A Collective

Disclosure: The Whiteness of Glass, 2024

Disclosure: The Whiteness of Glass

Houston Center for Contemporary Craft, May 25, 2024 – August 24, 2024

Disclosure: The Whiteness of Glass is a research-driven exhibition by Related Tactics (Michele Carlson, Weston Teruya, and Nate Watson), an artist collective that celebrates community action, collaboration, and making as forms of resistance to the racism, exclusion, and inequity that exists in the field of contemporary glass. The works on view range widely in scale and form, from ephemera of the glass studio—shards, raw materials, and artist sketches—to neon and sand-cast glass sculptures. Viewers have a rare opportunity to engage with a novel project that harnesses the social nature of glassmaking itself, a discipline that requires connection, communication, and teamwork.

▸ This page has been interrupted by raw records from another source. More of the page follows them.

(** C5, as the code has it: for a date without a surface of its own, the
    surface used is the one whose as-of date is closest to the query date in
    absolute day difference, the earliest such date on a tie; nothing keeps
    that date from lying after the query date. *)
Theorem nearest_surface_is_used (md : MarketData) (date : Z) (K : R) (e : Z)
  (S : R) :
  has_date (vol_surfaces md) date = false ->
  vol_surfaces md <> [] ->
  exists d,
    surface_date_used md date = Some d
    /\ In d (index_of (vol_surfaces md))
    /\ (forall d', In d' (index_of (vol_surfaces md)) ->
                   (Z.abs (d - date) <= Z.abs (d' - date))%Z)
    /\ (forall d', In d' (index_of (vol_surfaces md)) ->
                   Z.abs (d' - date) = Z.abs (d - date) -> (d <= d')%Z)
    /\ get_implied_vol md date K e S =
         (surface <- loc (vol_surfaces md) d ;;
          spot' <- (if Req_dec_T S 0 then get_spot md date else Some S) ;;
          iv surface K (AtDate e) spot').
Proof.
  intros Hnot Hne.
  assert (Hs : sorted (index_of (vol_surfaces md)) <> []).
  { apply sorted_nonempty. unfold index_of.
    destruct (vol_surfaces md); [congruence | discriminate]. }
  destruct (min_by_some (fun d => Z.abs (d - date)) _ Hs) as [d Hd].
  assert (Hused : surface_date_used md date = Some d).
  { unfold surface_date_used. rewrite Hnot. exact Hd. }
  destruct (min_by_first _ _ _ Hd) as (l1 & l2 & E & H1 & H2).
  exists d. split; [exact Hused |].
  assert (Hin : forall x, In x (index_of (vol_surfaces md)) <->
                          In x (l1 ++ d :: l2)).
  { intros x. rewrite <- E. symmetry. apply In_sorted. }
  split; [apply Hin, in_or_app; right; left; reflexivity |].
  split; [| split].
  - intros d' Hd'. apply Hin in Hd'. apply in_app_or in Hd'.
    destruct Hd' as [Hd' | [<- | Hd']].
    + specialize (H1 d' Hd'). simpl in H1. lia.
    + lia.
    + apply (H2 d' Hd').
  - intros d' Hd' Htie. apply Hin in Hd'. apply in_app_or in Hd'.
    destruct Hd' as [Hd' | [<- | Hd']].
    + specialize (H1 d' Hd'). simpl in H1. lia.
    + lia.
    + pose proof (sorted_ascending (index_of (vol_surfaces md))) as Hasc.
      rewrite E in Hasc. apply ascending_after in Hasc.
      rewrite Forall_forall in Hasc. apply Hasc. exact Hd'.
  - rewrite get_implied_vol_uses by exact Hne. rewrite Hused. reflexivity.
Qed.

(** Two flat surfaces, quoted 30% as of day 0 and 25% as of day 11. *)
Definition flat_surface (asof : Z) (vol : R) : VolSurface :=
  mkVolSurface asof
    [mkVolRow 90 30 vol; mkVolRow 110 30 vol; mkVolRow 100 60 vol]
    (fun _ _ => Returns (Fin vol)).

Definition two_surface_market : MarketData :=
  mkMarketData [(0%Z, 100); (10%Z, 100); (11%Z, 100)]
               [(0%Z, flat_surface 0 (30 / 100));
                (11%Z, flat_surface 11 (25 / 100))]
               [(0%Z, 5 / 100); (10%Z, 5 / 100); (11%Z, 5 / 100)]
               [(0%Z, 0); (10%Z, 0); (11%Z, 0)].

Disclosure is traveling from The Corning Museum of Glass, who published Related Tactics’ initial dataset in their 2020 issue of New Glass Review. Much like a game of telephone, the collective invited a series of artists to creatively translate hard data about the demographics of those working in the glass field. The exhibition showcases three iterative stages of interpretation: data visualizations by Related Tactics; artist instruction responses by Einar & Jamex de la Torre, Cheryl Derricotte, Emily Leach, Corey Pemberton, Ché Rhodes, and Joyce J. Scott; and glass responses by Pearl Dick, Raya Friday, Vanessa German, Helen Lee, and Victoria Ahmadizadeh Melendez. The resulting work—over 100 drawings and objects—celebrates and reflects the invited artists’ diversity of practice.

“This exhibition is a documentation of a socially engaged, relational project designed to create community among BIPOC artists, using the glass community as a case study,” said Related Tactics. Using the demographic data the group collected for the New Glass Review article as their starting point, they united two groups of artists for a multi-phase collaborative glassmaking and community-building studio process. “The overarching process is a means of contending with the wounds of misrepresentation, tokenization, and marginalization, while creating a space for mutual support, creative exchange, and the development of a collective imaginary.”

This project was supported by a Center for Craft Research Fund Artist Fellowship, and the exhibition originated at the Center for Craft in 2022-2023. Disclosure was also made possible with support from Crafting the Future and in-kind support from the Glass Program of Tyler School of Art & Architecture at Temple University.